La cassazione penale parte da un concetto che sostiene che la giurisprudenza penale non è indifferente e sostiene di aver sempre promosso un diritto cagiante che si adegua alle esigenze che nel tempo emergono. P.S: vedi sentenza 15.04. Art 19 Cost. La tutela di tale articolo presuppone una tutela di tipo giurisprudenziale. Il diritto garantito da tale articolo è un diritto soggettivo complesso costituito da una serie di facoltà. Tutela non solo azioni interne ma esterne, ovvero tutte quelle pratiche di vita che realizzano delle scelte. La tipologia dei comportamenti che i soggetti tengono nella vita quotidiana sono caratterizzati anche dalla scelta religiosa, come il cibo ecc. A volte c’è la difficoltà di individuare e valutare le diverse tipologie della realtà. L’articolo 19 sancisce la tutela di alcuni diritti, i soggetti dell’articolo 19 sono “tutti” ovvero tutti coloro che si trovano nel territorio italiano stranieri e non, è possibile attraverso tale articolo stabilire quali sono le attività riconducibili alla manifestazione della fede, possiamo individuare le attività tutelate dalla libertà religiosa e sono tre: Professione di fede, propaganda di fede ed esercizio del culto.

  1. La professione di fede cosa implica, che tipo di tutela prevede e che problematiche. Non è altro che espressione della più ampia libertà di espressione e si identifica con il diritto concesso ad ogni individuo per professare la propria religione e ha anche un contenuto negativo ovvero di non professare nessuna fede o anche il diritto di mutare la propria fede o anche ancora di manifestare nei confronti del fenomeno religioso un

atteggiamento di indifferenza senza che tali scelte possano avere delle conseguenze negative o essere alla base di discriminazioni.

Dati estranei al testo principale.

(** *** The shape of the date *)

(** C7.  A booking whose date is not matched by the pattern always fails
    and leaves the store as it was; the refusal comes from the model, after
    the registry and capacity checks have run on the malformed string.  A
    date matched by the pattern is not examined any further: with a
    registered department, a free slot and a name of two characters the
    booking is persisted with the date as given. *)
Theorem create_appointment_date_shape (payload : AppointmentCreate.t) (db : Db) :
  (Appointment.date_ok (AppointmentCreate.date payload) = false ->
   exists e,
     create_appointment payload db = (Raise e, db) /\
     (In (AppointmentCreate.department payload) DEPARTMENTS ->
      e = if DEPARTMENT_CAPACITY <=?
               occupancy (AppointmentCreate.department payload)
                 (AppointmentCreate.date payload) db
          then CapacityExceeded else ValidationError "Appointment")) /\
  (Appointment.date_ok (AppointmentCreate.date payload) = true ->
   In (AppointmentCreate.department payload) DEPARTMENTS ->
   2 <= Py.len (AppointmentCreate.patient_name payload) ->
   occupancy (AppointmentCreate.department payload) (AppointmentCreate.date payload) db
     < DEPARTMENT_CAPACITY ->
   forall c, db = Some c ->
   exists r d,
     create_appointment payload db = (Ok r, Some (c ++ [d])%list) /\
     Doc.date d = AppointmentCreate.date payload /\
     Doc.status d = "booked").
Proof.
  split.
  - intros Hbad. rewrite create_appointment_eq, Hbad, andb_false_r. cbn [negb].
    destruct (in_DEPARTMENTS _) eqn:Hdep; cbn [negb].
    + destruct (DEPARTMENT_CAPACITY <=? _) eqn:Hcap.
      * exists CapacityExceeded. split; [reflexivity|]. intros _. reflexivity.
      * exists (ValidationError "Appointment"). split; [reflexivity|]. intros _. reflexivity.
    + exists InvalidDepartment. split; [reflexivity|].
      intros Hin. apply in_DEPARTMENTS_In in Hin. congruence.
  - intros Hok Hin Hname Hfree c ->.
    eexists. eexists. split.
    + apply create_appointment_free; [assumption | assumption | now split].
    + split; reflexivity.
Qed.

Lemma create_appointment_date_shape_witness :
  (exists e,
     create_appointment (sample_booking "General" "2024-5-1") (Some []) = (Raise e, Some []) /\
     e = ValidationError "Appointment") /\
  (exists r d,
     create_appointment (sample_booking "General" "2024-02-31") (Some [])
     = (Ok r, Some [d]) /\
     Doc.date d = "2024-02-31") /\
  Py.mk_date 2024 2 31 = None.
Proof.
  assert (Hin : forall day_str,
             In (AppointmentCreate.department (sample_booking "General" day_str)) DEPARTMENTS)
    by (intros; cbn; auto).
  split; [|split; [|reflexivity]].
  - destruct (create_appointment_date_shape (sample_booking "General" "2024-5-1") (Some []))
      as [Hbad _].
    destruct (Hbad eq_refl) as (e & Hrun & He).
    exists e. split; [exact Hrun | exact (He (Hin _))].
  - destruct (create_appointment_date_shape (sample_booking "General" "2024-02-31") (Some []))
      as [_ Hgood].
    destruct (Hgood eq_refl (Hin _)) with (c := @nil Doc.t) as (r & d & Hrun & Hd & _).
    + vm_compute. discriminate.
    + vm_compute. reflexivity.
    + reflexivity.
    + exists r, d. split; [exact Hrun | exact Hd].
Defined.

(** Dates the pattern accepts and refuses. *)
Example date_ok_examples :
  Appointment.date_ok "2024-05-01" = true /\
  Appointment.date_ok "2024-02-31" = true /\
  Appointment.date_ok "0000-00-00" = true /\
  Appointment.date_ok "2024-5-1" = false /\
  Appointment.date_ok "2024-05-011" = false /\
  Appointment.date_ok "2024/05/01" = false /\
  Appointment.date_ok "" = false.
Proof. vm_compute. repeat split. Qed.

(** ** Check-in *)

Lemma matches_code (code : string) (d : Doc.t) :
  matches [("booking_code", code)] d = by_code code d.
Proof. unfold matches, by_code. cbn. now rewrite andb_true_r. Qed.

Lemma matches_fields (name phone department day_str : string) (d : Doc.t) :
  matches [("patient_name", name); ("phone", phone);
           ("department", department); ("date", day_str)] d
  = by_fields name phone department day_str d.
Proof. unfold matches, by_fields. cbn. now rewrite andb_true_r. Qed.

Lemma find_ext {A} (f g : A -> bool) (l : list A) :
  (forall x, f x = g x) -> find f l = find g l.
Proof.
  intros H. induction l as [|x l IH]; cbn; [reflexivity|].
  now rewrite H, IH.
Qed.

(** [check_in] on an available store: the filter, then the settlement. *)
Lemma check_in_with_query (utcnow : datetime) (payload : CheckInRequest.t)
    (c : Collection) (q : Query) :
  check_in_query payload (Some c) = (Ok q, Some c) ->
  check_in utcnow payload (Some c) = settle utcnow (find_one q c) c.
Proof.
  intros Hq. unfold check_in.
  unfold db_is_None. rewrite reads_bind. cbn [negb]. rewrite guard_true.
  rewrite (bind_Ok _ _ _ _ _ Hq).
  unfold db_find_one. rewrite reads_bind. unfold settle.
  destruct (find_one q c) as [appt|]; [|reflexivity].
  destruct (String.eqb (Doc.status appt) "checked_in"); reflexivity.
Qed.

Lemma check_in_no_query (utcnow : datetime) (payload : CheckInRequest.t)
    (c : Collection) (e : Exn) :
  check_in_query payload (Some c) = (Raise e, Some c) ->
  check_in utcnow payload (Some c) = (Raise e, Some c).
Proof.
  intros Hq. unfold check_in.
  unfold db_is_None. rewrite reads_bind. cbn [negb]. rewrite guard_true.
  now rewrite (bind_Raise _ _ _ _ _ Hq).
Qed.

Lemma check_in_unavailable (utcnow : datetime) (payload : CheckInRequest.t) :
  check_in utcnow payload None = (Raise DatabaseNotAvailable, None).
Proof. reflexivity. Qed.

Lemma truthy_opt_true (o : option string) :
  Py.truthy_opt o = true <-> exists s, o = Some s /\ s <> "".
Proof.
  destruct o as [[|a s]|]; cbn; split; try discriminate.
  - intros (s & [= <-] & Hs). congruence.
  - intros _. eexists. split; [reflexivity | discriminate].
  - intros _. reflexivity.
  - intros (s & [=] & _).
Qed.

Lemma truthy_opt_false (o : option string) :
  Py.truthy_opt o = false <-> blank o.
Proof.
  unfold blank. destruct o as [[|a s]|]; cbn; split; auto; try discriminate.
  intros [[=]|[=]].
Qed.

Lemma check_in_by_code (utcnow : datetime) (payload : CheckInRequest.t)
    (c : Collection) (code : string) :
  CheckInRequest.booking_code payload = Some code -> code <> "" ->
  check_in utcnow payload (Some c) = settle utcnow (find (by_code code) c) c.
Proof.
  intros Hcode Hne.
  rewrite (check_in_with_query utcnow payload c [("booking_code", code)]).
  - unfold find_one. f_equal. apply find_ext. apply matches_code.
  - unfold check_in_query. rewrite Hcode.
    destruct code as [|a s]; [congruence | reflexivity].
Qed.

Lemma check_in_by_fields (utcnow : datetime) (payload : CheckInRequest.t)
    (c : Collection) (name phone department day_str : string) :
  blank (CheckInRequest.booking_code payload) ->
  CheckInRequest.patient_name payload = Some name -> name <> "" ->
  CheckInRequest.phone payload = Some phone -> phone <> "" ->
  CheckInRequest.department payload = Some department -> department <> "" ->
  CheckInRequest.date payload = Some day_str -> day_str <> "" ->
  check_in utcnow payload (Some c)
  = settle utcnow (find (by_fields name phone department day_str) c) c.
Proof.
  intros Hcode Hn Hn' Hp Hp' Hd Hd' Ht Ht'.
  rewrite (check_in_with_query utcnow payload c
             [("patient_name", name); ("phone", phone);
              ("department", department); ("date", day_str)]).
  - unfold find_one. f_equal. apply find_ext. apply matches_fields.
  - unfold check_in_query. apply truthy_opt_false in Hcode. rewrite Hcode.
    rewrite Hn, Hp, Hd, Ht.
    destruct name; [congruence|]. destruct phone; [congruence|].
    destruct department; [congruence|]. destruct day_str; [congruence|].
    reflexivity.
Qed.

Tale precisazione è frutto di una sentenza n.238 della corte cost del 1984 che è dovuta intervenire per garantire appunto questa libertà di scelta, sembra per noi scontato ma in realtà la corte si è dovuta esprimere su delle norme che non erano date affatto per scontate. Tale definizione può apparire di tipo pacifico in quanto affermiamo diritti che riteniamo scontati in realtà non è sempre così scontato. Si è posto il problema del se la libertà di non credere potesse trovare fondamento nell’articolo 19 al pari di una libertà religiosa positiva o semplicemente fosse sufficiente in riferimento all’articolo 21 Cost. Si riteneva che fosse garantita dall’articolo 21 della costituzione e oggi rientra anche sotto l’ombrello protettivo dell’articolo 19 della costituzione. Quando parliamo di libertà ne parliamo in senso ampio.

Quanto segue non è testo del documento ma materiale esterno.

(** The synchronous file system calls and the YAML parser. *)
Record FileSystem : Type := mkFS {
  (** [process.cwd()] *)
  cwd : string;
  (** [readdirSync(dir)] *)
  readdirSync : string -> Result (list string);
  (** [readFileSync(path, 'utf8')] *)
  readFileSync : string -> Result string;
  (** [YAML.parse(text)], read at the declared type *)
  YAML_parse : string -> Result TemplateDefinition
}.

(** [join(process.cwd(), 'templates', 'definitions')] *)
Definition definitionsDir (fs : FileSystem) : string :=
  strcat [cwd fs; "/templates/definitions"].

Definition read_definition (fs : FileSystem) (yamlPath : string)
  : Result TemplateDefinition :=
  rbind (readFileSync fs yamlPath) (YAML_parse fs).

End Templates.
Import Templates.

(* ===================================================================== *)
(** ** src/core/template-customizer.ts                                   *)
(* ===================================================================== *)

Module TemplateCustomizer.
Import LLM.

(** [`${error}`] *)
Definition exn_display (e : Exn) : string :=
  match e with
  | TypeError m => strcat ["TypeError: "; m]
  | SyntaxError => "SyntaxError: Unexpected token"
  | Error m => strcat ["Error: "; m]
  end.

(** [loadTemplateDefinition]: every failure of the read or of the parse is
    thrown again as an [Error]. *)
Definition loadTemplateDefinition (fs : FileSystem) (templateName : string)
  : Result TemplateDefinition :=
  let yamlPath := strcat [definitionsDir fs; "/"; templateName; ".yaml"] in
  match read_definition fs yamlPath with
  | Ok t => Ok t
  | Throw error =>
      Throw (Error (strcat ["Failed to load template definition for ";
                            templateName; ": "; exn_display error]))
  end.

(** [userRequirements.visual_style[prop]], joined when it is an array and
    replaced by the empty string when it is missing.  Names inherited from
    [Object.prototype] are not modelled. *)
Definition style_prop (s : VisualStyle) (prop : string) : string :=
  if String.eqb prop "theme" then theme s
  else if String.eqb prop "color" then color s
  else if String.eqb prop "font" then font s
  else if String.eqb prop "vibe" then vibe s
  else if String.eqb prop "motion" then motion s
  else if String.eqb prop "favorite_app" then
    match favorite_app s with Some a => a | None => EmptyString end
  else if String.eqb prop "screenshots" then
    match screenshots s with Some l => join ", " l | None => EmptyString end
  else EmptyString.

(** [applyVariableSubstitution] *)
Definition applyVariableSubstitution (w : World) (templateDef : TemplateDefinition)
    (userRequirements : UserRequirements) : list (string * string) :=
  map (fun kv : string * string =>
         let value := snd kv in
         let value :=
           replace_regex w "\{\{jtbd_description\}\}"
                         (ur_jtbds userRequirements) value in
         let value :=
           replace_regex_with w "\{\{visual_style\.(\w+)\}\}"
                              (style_prop (ur_visual_style userRequirements))
                              value in
         (fst kv, value))
      (td_variables templateDef).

  1. La Propaganda di fede :
  2. Esercizio del culto: può essere pubblico o privato, vi è un diritto soggettivo in capo ai fedeli di aprire luoghi di culto in base alle varie norme edilizie, urbanistiche ecc. La questione dell’esercizio del culto ha assunto dimensioni problematiche negli ultimi anni in virtù dell’immigrazione che ha posto il legislatore italiano dinanzi a nuovi scenari, le nuove comunità hanno richiesto più volte di avere dei luoghi adatti all’esercizio del proprio culto. Le norme non devono divenire uno strumento per non far esercitare il proprio culto come è avvenuto in Lombardia e Veneto che tali norme sono state denominate “norme anti moschee”. Quest’ esercizio ha dei limiti e ha riproposto una serie di problematiche. La stessa norma (articolo 19 Costituzione) prevede un solo limite che è quello del “buon costume” inerente ai riti, il concetto di buon costume è un conetto elastico ed indefinito ma risente molto del contesto storico- sociale in cui opera, tale concetto è inteso come pudore “sessuale” è un limite interno.